> **TO DO**
Lines from the one containing "s'))) as Hspec." through the last one in the data below: write them out word for word, and only them.

§

(** * ThreadPool.h: an interleaving model of the pool and its proofs

    The header defines a class with five members (the worker threads, the
    task queue, one mutex, one condition variable and the stop flag) and
    three pieces of code: the worker loop started by the constructor,
    [enqueue], and the destructor.  The model below gives every thread a
    program counter that names the source line it is about to execute,
    keeps the shared members in one record, and runs one statement of one
    thread per step.  Which thread moves next is left completely free, and
    so is the moment at which a thread enters [enqueue] or the owner
    enters the destructor.

    User callables are total functions on a world they may read and
    write; they do not call back into the pool.  [std::packaged_task],
    [std::future], [std::mutex] and [std::condition_variable] follow the
    C++ standard: a packaged task stores the value or the exception of
    its callable, a mutex has at most one holder, a waiting thread wakes
    when notified or spuriously. *)

From stdpp Require Import base list strings pretty.
From Stdlib Require Import ZArith Lia.

Set Default Proof Using "Type".
Open Scope Z_scope.
Open Scope nat_scope.

(** * Part I: the model *)

(** ** User callables and packaged tasks *)

(** State that user callables may read and write (for instance a shared
    vector they append to). *)
Definition World := list Z.

(** What running a callable produces: a value, or a thrown exception. *)
Inductive outcome :=
| Returned (v : Z)
| Threw (e : string).

(** [std::bind(f, args...)]: a nullary callable. *)
Definition callable := World -> World * outcome.

(** Shared state between a [std::packaged_task] and its [std::future]. *)
Inductive shared_state :=
| Pending
| HasValue (v : Z)
| HasException (e : string).

(** The object behind [std::make_shared<std::packaged_task<return_type()>>]
    (l.133): the bound callable and the shared state read by the future. *)
Record packaged_task := PackagedTask {
  fn : callable;
  result : shared_state
}.

Definition store (o : outcome) : shared_state :=
  match o with
  | Returned v => HasValue v
  | Threw e => HasException e
  end.

(** [std::packaged_task::operator()]: runs the callable and stores its
    value or the exception it threw in the shared state.  On a task whose
    shared state is already satisfied it throws [std::future_error] itself
    ([None] here). *)
Definition invoke (pt : packaged_task) (w : World) : option (packaged_task * World) :=
  match result pt with
  | Pending =>
      let '(w', o) := fn pt w in
      Some (PackagedTask (fn pt) (store o), w')
  | _ => None
  end.

(** [std::future::get]: [None] while it would block, otherwise the stored
    value or the rethrown exception. *)
Definition future_get (pt : packaged_task) : option outcome :=
  match result pt with
  | Pending => None
  | HasValue v => Some (Returned v)
  | HasException e => Some (Threw e)
  end.

(** Exceptions thrown by the pool's own code.  The header has exactly one
    [throw] statement (l.146). *)
Inductive exception :=
| runtime_error (what : string).

(** ** Threads and their program counters *)

Inductive tid :=
| Owner
| Worker (i : nat)
| Caller (j : nat).

Global Instance tid_eq_dec : EqDecision tid.
Proof. solve_decision. Defined.

(** The queue stores lambdas that capture [task] and call the packaged
    task it points to (l.150).  Such a lambda is determined by the
    [shared_ptr] it captures, which is the index of the packaged task in
    the heap. *)
Definition work_item := nat.

(** Control points of the worker lambda (l.77-109). *)
Inductive wpc :=
| WLock                      (* l.88: about to lock queue_mutex *)
| WWait                      (* l.93: mutex held, evaluating the wait predicate *)
| WBlocked                   (* inside condition.wait, mutex released *)
| WNotified                  (* woken up, about to re-lock the mutex *)
| WCheck                     (* l.97: mutex held, wait has completed *)
| WTake                      (* l.101-102: mutex held *)
| WUnlock (t : work_item)    (* l.103: end of the scope, mutex held *)
| WCall (t : work_item)      (* l.107: task() *)
| WDone                      (* returned at l.98 *)
| WFault.                    (* undefined behaviour or std::terminate *)

(** Control points of one activation of [enqueue] (l.125-158). *)
Inductive cpc :=
| CLock                      (* l.142: task and future built, about to lock *)
| CCheck                     (* l.145: mutex held *)
| CEmplace                   (* l.150: mutex held *)
| CUnlock                    (* l.151: end of the scope, mutex held *)
| CNotify                    (* l.154 *)
| CReturned (r : exception + nat).  (* threw, or returned the future *)

(** Control points of the thread that owns the pool. *)
Inductive opc :=
| OLive                      (* constructed, destructor not entered *)
| DStop                      (* l.174: mutex held *)
| DUnlock                    (* l.175: end of the scope, mutex held *)
| DNotify                    (* l.178 *)
| DJoin (k : nat)            (* l.181-182: about to join workers[k] *)
| DDone.                     (* destructor returned *)

Global Instance exception_eq_dec : EqDecision exception.
Proof. solve_decision. Defined.
Global Instance wpc_eq_dec : EqDecision wpc.
Proof. solve_decision. Defined.
Global Instance cpc_eq_dec : EqDecision cpc.
Proof. solve_decision. Defined.
Global Instance opc_eq_dec : EqDecision opc.
Proof. solve_decision. Defined.

(** History of the queue and of task execution (ghost state). *)
Inductive event :=
| Enq (t : work_item)                  (* l.150 committed *)
| Deq (i : nat) (t : work_item)        (* l.101-102 by worker i *)
| Ran (i : nat) (t : work_item) (w : World).  (* l.107 by worker i, from world w *)

(** ** Machine state *)

Record system := System {
  (* members of class ThreadPool *)
  workers : list wpc;
  tasks : list work_item;          (* front of the queue = head of the list *)
  queue_mutex : option tid;        (* who holds the mutex *)
  stop : bool;
  (* the rest of the program *)
  owner : opc;
  calls : list cpc;                (* activations of enqueue *)
  heap : list packaged_task;
  world : World;
  hist : list event
}.

Definition set_workers (x : list wpc) (s : system) : system :=
  System x (tasks s) (queue_mutex s) (stop s) (owner s) (calls s) (heap s) (world s) (hist s).
Definition set_tasks (x : list work_item) (s : system) : system :=
  System (workers s) x (queue_mutex s) (stop s) (owner s) (calls s) (heap s) (world s) (hist s).
Definition set_mutex (x : option tid) (s : system) : system :=
  System (workers s) (tasks s) x (stop s) (owner s) (calls s) (heap s) (world s) (hist s).
Definition set_stop (x : bool) (s : system) : system :=
  System (workers s) (tasks s) (queue_mutex s) x (owner s) (calls s) (heap s) (world s) (hist s).
Definition set_owner (x : opc) (s : system) : system :=
  System (workers s) (tasks s) (queue_mutex s) (stop s) x (calls s) (heap s) (world s) (hist s).
Definition set_calls (x : list cpc) (s : system) : system :=
  System (workers s) (tasks s) (queue_mutex s) (stop s) (owner s) x (heap s) (world s) (hist s).
Definition set_heap (x : list packaged_task) (s : system) : system :=
  System (workers s) (tasks s) (queue_mutex s) (stop s) (owner s) (calls s) x (world s) (hist s).
Definition set_world (x : World) (s : system) : system :=
  System (workers s) (tasks s) (queue_mutex s) (stop s) (owner s) (calls s) (heap s) x (hist s).
Definition log (e : event) (s : system) : system :=
  System (workers s) (tasks s) (queue_mutex s) (stop s) (owner s) (calls s) (heap s) (world s)
         (hist s ++ [e]).

Definition set_wpc (i : nat) (p : wpc) (s : system) : system :=
  set_workers (<[i := p]> (workers s)) s.
Definition set_cpc (j : nat) (p : cpc) (s : system) : system :=
  set_calls (<[j := p]> (calls s)) s.

(** [std::unique_lock] constructor: proceeds only when the mutex is free. *)
Definition acquire (t : tid) (s : system) : option system :=
  match queue_mutex s with
  | None => Some (set_mutex (Some t) s)
  | Some _ => None
  end.
(** The lock window: after [lock_session] until [now + 60 d], both the
    engine's and the router's [activate_mode] refuse every target with the
    locked mode's name and unlock time, changing nothing; from that time
    on, the engine activates any mode of the store, by its id. *)
Theorem lock_gate_window (now : Z) (mode_id : string) (d : Z) (s s' : Store) (m : FocusMode) :
  supervisor_inv s -> lock_session now mode_id d s = (Ok m, s') ->
  (forall t target_id, (t < now + 60 * d)%Z ->
     activate_mode t target_id s' = (Err (ModeLocked (name m) (now + 60 * d)), s')
     /\ router_activate_mode t target_id s' = (Err (ModeLocked (name m) (now + 60 * d)), s'))
  /\ (forall t x, (now + 60 * d <= t)%Z -> In x s' ->
     exists target s'', activate_mode t (fm_id x) s' = (Ok target, s'')
                        /\ fm_id target = fm_id x).
Proof.
  intros Hinv H; destruct (lock_session_locked now mode_id d s s' m Hinv H) as (HL & _ & Hl & Hu).
  split.
  - intros t target_id Ht; apply Z.ltb_lt in Ht.
    split; [unfold activate_mode, _get_locked_mode | unfold router_activate_mode];
      rewrite HL; cbn [scalar_one_or_none]; rewrite Hu, Ht; cbv beta iota; rewrite ?Hu; reflexivity.
  - intros t x Ht Hx; apply Z.ltb_ge in Ht.
    unfold activate_mode, _get_locked_mode; rewrite HL; cbn [scalar_one_or_none].
    rewrite Hu, Ht.
    pose proof (FocusFacts.activate_first_spec (fm_id x)
                  (map (fun m => clear_lock (set_active false m))
                     (map (fun x => if is_locked x then clear_lock x else x) s'))) as Hspec.
    destruct (activate_first (fm_id x) _) as [l' [tg|]] eqn:Ea.
    + exists tg, l'; split; [reflexivity |].
      destruct Hspec as (_ & _ & Hid); [| exact Hid].
      intros y Hy; apply in_map_iff in Hy as (z & <- & _); repeat split.
    + exfalso.
      assert (Hx' : In (clear_lock (set_active false (if is_locked x then clear_lock x else x)))
                      (map (fun m => clear_lock (set_active false m))
                         (map (fun x => if is_locked x then clear_lock x else x) s')))
        by exact (in_map (fun m => clear_lock (set_active false m)) _ _
                    (in_map (fun x => if is_locked x then clear_lock x else x) s' x Hx)).
      destruct (activate_first_found (fm_id x) _ _ Hx') as (l'' & t' & Ea');
        [destruct (is_locked x); reflexivity |].
      rewrite Ea in Ea'; discriminate Ea'.
Qed.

§

> **ANSWER TO THIS TASK**
                     (map (fun x => if is_locked x then clear_lock x else x) s'))) as Hspec.
    destruct (activate_first (fm_id x) _) as [l' [tg|]] eqn:Ea.
    + exists tg, l'; split; [reflexivity |].
      destruct Hspec as (_ & _ & Hid); [| exact Hid].
      intros y Hy; apply in_map_iff in Hy as (z & <- & _); repeat split.
    + exfalso.
      assert (Hx' : In (clear_lock (set_active false (if is_locked x then clear_lock x else x)))
                      (map (fun m => clear_lock (set_active false m))
                         (map (fun x => if is_locked x then clear_lock x else x) s')))
        by exact (in_map (fun m => clear_lock (set_active false m)) _ _
                    (in_map (fun x => if is_locked x then clear_lock x else x) s' x Hx)).
      destruct (activate_first_found (fm_id x) _ _ Hx') as (l'' & t' & Ea');
        [destruct (is_locked x); reflexivity |].
      rewrite Ea in Ea'; discriminate Ea'.
Qed.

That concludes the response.